Violência nos EUA não é confronto entre brancos e negros, diz ativista

Santiago do Chile, 18 jul (EFE).- A violência que atualmente afeta os Estados Unidos, com a morte de oito policiais em ataques nos últimos dez dias, não é um confronto entre brancos e negros, afirmou nesta segunda-feira, em Santiago do Chile, a ativista americana Angela Davis.

"Não é um confronto de brancos contra negros, ou de policiais brancos contra policiais negros, porque entre os policiais envolvidos nestes incidentes (de violência contra afro-americanos) há negros", afirmou Davis em uma entrevista coletiva no Chile.

"Um dos policiais assassinados recentemente era negro", acrescentou a ativista, de 72 anos, que viajou à capital chilena para um encontro do Instituto Hemisférico de Performance e Política da Universidade de Nova York.

Marxista, ligada na juventude ao Movimento Panteras Negras, presa após acusação por homicídio e inocentada no julgamento, Davis tinha visitado o Chile no início dos anos 70, ainda durante o governo de Salvador Allende, e atualmente se dedica a tarefas acadêmicas.

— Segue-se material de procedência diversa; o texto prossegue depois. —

(* ===== verification/JitStatic.v ===== *)
(** The layout of a block whatever it computes: [translate] ends and appends a list of
    instructions, also for a block that is never run.

    Every instruction that the generated code supports has a state in which its handler
    completes; the layout of its code is the one of that state. *)

From S2P Require Import Prelude.
From S2P Require Import Opcode.
From S2P Require Import Decode.
From S2P Require Import Machine.
From S2P Require Import Interp.
From S2P Require Import MachineFacts.
From S2P Require Import Invariant.
From S2P Require Import JitEmit.
From S2P Require Import JitAlloc.
From S2P Require Import JitGen.
From S2P Require Import X86.
From S2P Require Import X86Proofs.
From S2P Require Import JitEmitProofs.
From S2P Require Import JitCode.
From S2P Require Import JitRel.
From S2P Require Import JitAllocProofs.
From S2P Require Import JitSim.
From S2P Require Import JitInsn.
From S2P Require Import JitJump.
From S2P Require Import JitLeave.
From S2P Require Import JitDispatch.
From S2P Require Import JitTerm.
From S2P Require Import JitBlock.

(** The shift amounts of an encoded instruction, and no access below address zero. *)
Definition encodable (ir : rv_insn) : bool :=
  match opcode ir with
  | rv_insn_csrli | rv_insn_csrai => shamt ir <? 32
  | rv_insn_cslli => u8 (imm ir) <? 32
  | o => match jit_base o ir with Some 0 => 0 <=? imm ir | _ => true end
  end.

(** A guest with [v] in register [r] and 4 GiB of RAM. *)
Definition probe (r v : Z) : riscv :=
  set_reg r v (mk_riscv (replicate 32 0) 0 (replicate 32 0) (fun _ => 0) 0 0 RV_PRIV_M_MODE false false
    (mk_memory ∅ 0x100000000) true false 0 0 0).
Definition probe_state (ir : rv_insn) : riscv :=
  match jit_base (opcode ir) ir with
  | Some r => probe r (Z.max 0 (- imm ir))
  | None => probe 0 0
  end.

Lemma probe_regs r v : is_reg r -> is_u32 v -> wf_regs (probe r v).
Proof.
  intros Hr Hv. split; cbn [X probe set_reg set_X]; [by rewrite length_insert|].
  apply Forall_insert; [|done]. apply Forall_replicate. unfold is_u32. lia.
Qed.
Lemma probe_x0 r v : is_reg r -> (r = 0 -> v = 0) -> reg (probe r v) 0 = 0.
Proof.
  intros Hr Hv. destruct (decide (r = 0)) as [->|Hn].
  - rewrite (Hv eq_refl). done.
  - unfold probe. rewrite reg_set_reg_ne; [done|]. unfold is_reg in Hr. lia.
Qed.
Lemma probe_reg r v : is_reg r -> reg (probe r v) r = v.
Proof. intros Hr. apply reg_set_reg_eq; [done|]. unfold is_reg in Hr. done. Qed.
Lemma jit_base_reg ir r : wf_ir ir -> jit_base (opcode ir) ir = Some r -> is_reg r.
Proof. intros [] E. unfold is_reg. destruct (opcode ir); cbn in E; simplify_eq; done. Qed.
Section Static.
Context `{RIO : riscv_io_laws} `{SFT : softfloat_laws}.
Lemma probe_state_ok ir :
  wf_ir ir -> encodable ir = true ->
  wf_regs (probe_state ir) /\ reg (probe_state ir) 0 = 0 /\ no_wrap ir (probe_state ir) /\
  mem_size (mem (probe_state ir)) = 0x100000000.
Proof using Type.
  intros W He. unfold probe_state, no_wrap. destruct (jit_base (opcode ir) ir) as [r|] eqn:Er.
  - pose proof (jit_base_reg ir r W Er) as Hr. pose proof (wf_imm _ W) as Hi. unfold is_s32 in Hi.
    assert (r = 0 -> 0 <= imm ir) as Hz.
    { intros ->. unfold encodable in He. destruct (opcode ir); cbn in Er; try discriminate Er;
      injection Er as Er; cbn [jit_base] in He; rewrite ?Er in He; try lia. }
    split; [apply probe_regs; [done|unfold is_u32; lia]|].
    split; [apply probe_x0; [done|lia]|]. split; [rewrite probe_reg by done; lia|done].
  - split; [apply probe_regs; [|unfold is_u32]; done|]. done.
Qed.
Lemma straight_feasible ir cycle :
  wf_ir ir -> jit_straight (opcode ir) = true -> encodable ir = true ->
  exists s1, insn_body (opcode ir) (probe_state ir) ir cycle (pc ir) = Nextop s1 (pc ir).
Proof using Type.
  intros W Hst He. destruct (probe_state_ok ir W He) as (_ & _ & Hnw & Hm).
  pose proof (wf_imm _ W) as Hi. unfold is_s32 in Hi.
  assert (forall b, jit_base (opcode ir) ir = Some b ->
    reg (probe_state ir) b +u imm ir = Z.max 0 (imm ir)) as Ha.
  { intros b Eb. unfold probe_state. rewrite Eb, probe_reg by (by eapply jit_base_reg).
    unfold u32. rewrite Z.mod_small; lia. }
  assert (allow_misalign (probe_state ir) = true) as Hal by (unfold probe_state; case_match; done).
  assert (forall n, (n <= 4)%nat -> mem_read n (mem (probe_state ir)) (Z.max 0 (imm ir)) =
    Some (load_le (mem (probe_state ir)) (Z.max 0 (imm ir)) n)) as Hrd.
  { intros n Hn. unfold mem_read, GUEST_RAM_CONTAINS. rewrite Hm.
    replace (_ && _) with true; [done|]. symmetry. apply andb_true_intro. lia. }
  assert (forall n v, (n <= 4)%nat -> mem_write n (mem (probe_state ir)) (Z.max 0 (imm ir)) v =
    Some (store_le (mem (probe_state ir)) (Z.max 0 (imm ir)) n v)) as Hwr.
  { intros n v Hn. unfold mem_write, GUEST_RAM_CONTAINS. rewrite Hm.
    replace (_ && _) with true; [done|]. symmetry. apply andb_true_intro. lia. }
  generalize dependent (probe_state ir). intros s _ _ Ha Hal Hrd Hwr.
  unfold encodable in He.
  destruct (opcode ir) eqn:Eo; try discriminate Hst; cbn [insn_body];
    match goal with |- exists _, ?f = _ => let h := head_of f in unfold h end; 
    unfold shift_func, lw_at, sw_at, RV_EXC_MISALIGN_HANDLER, wr_rd, wr_rs1, shr32, shl32; cbv zeta;
    rewrite ?Eo, ?Hal; cbn [negb andb shift_value jit_base] in *.
  all: try (eexists; reflexivity).
  all: rewrite ?u32_add_r; try (rewrite (Ha _ eq_refl)).
  all: unfold ram_read_b, ram_read_s, ram_read_w, ram_write_b, ram_write_s, ram_write_w.
  all: rewrite ?Hrd, ?Hwr by lia; cbn [mbind option_bind]; try (eexists; reflexivity).
  1,2: rewrite (proj2 (Z.ltb_lt _ _)) by lia; replace (0 <=? shamt ir) with true by (destruct W; lia);
    eexists; reflexivity.
  rewrite He. replace (0 <=? u8 (imm ir)) with true; [eexists; reflexivity|].
  symmetry. apply Z.leb_le. unfold u8. mlia.
Qed.
Lemma branch_feasible ir s cycle :
  jit_branch (opcode ir) || jit_indirect (opcode ir) = true ->
  is_Some (step_successor (do_insn false s ir cycle (pc ir))).
Proof using Type.
  intros Hj. unfold do_insn, RVOP. destruct (opcode ir) eqn:Eo; try discriminate Hj; cbn [insn_body];
    match goal with |- is_Some (step_successor match ?f with _ => _ end) => let h := head_of f in unfold h end;
    unfold BRANCH_FUNC, c_branch, jump; cbv zeta; repeat case_match; simplify_eq; cbn;
    unfold end_op; repeat case_match; cbn; eexists; reflexivity.
Qed.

Sobre a violência dos policiais contra pessoas afro-americanas, casos que precederam as mortes dos agentes nos ataques de Dallas, no Texas, e de Baton Rouge, na Louisiana, Davis lembrou que esse tipo de incidente não é nada novo no país.

"A violência policial nos EUA registrada no último ano não é nada nova, ocorre há décadas. O que é novo no momento atual é a organização das pessoas jovens. Não faz muito tempo, em Chicago, três meninas negras, de 16 e 17 anos, organizaram uma grande manifestação antirracismo", explicou a ativista.

Ela afirmou que o interesse dos jovens, mais que a violência em si, pode ser comparada entre o atual momento e os anos 60.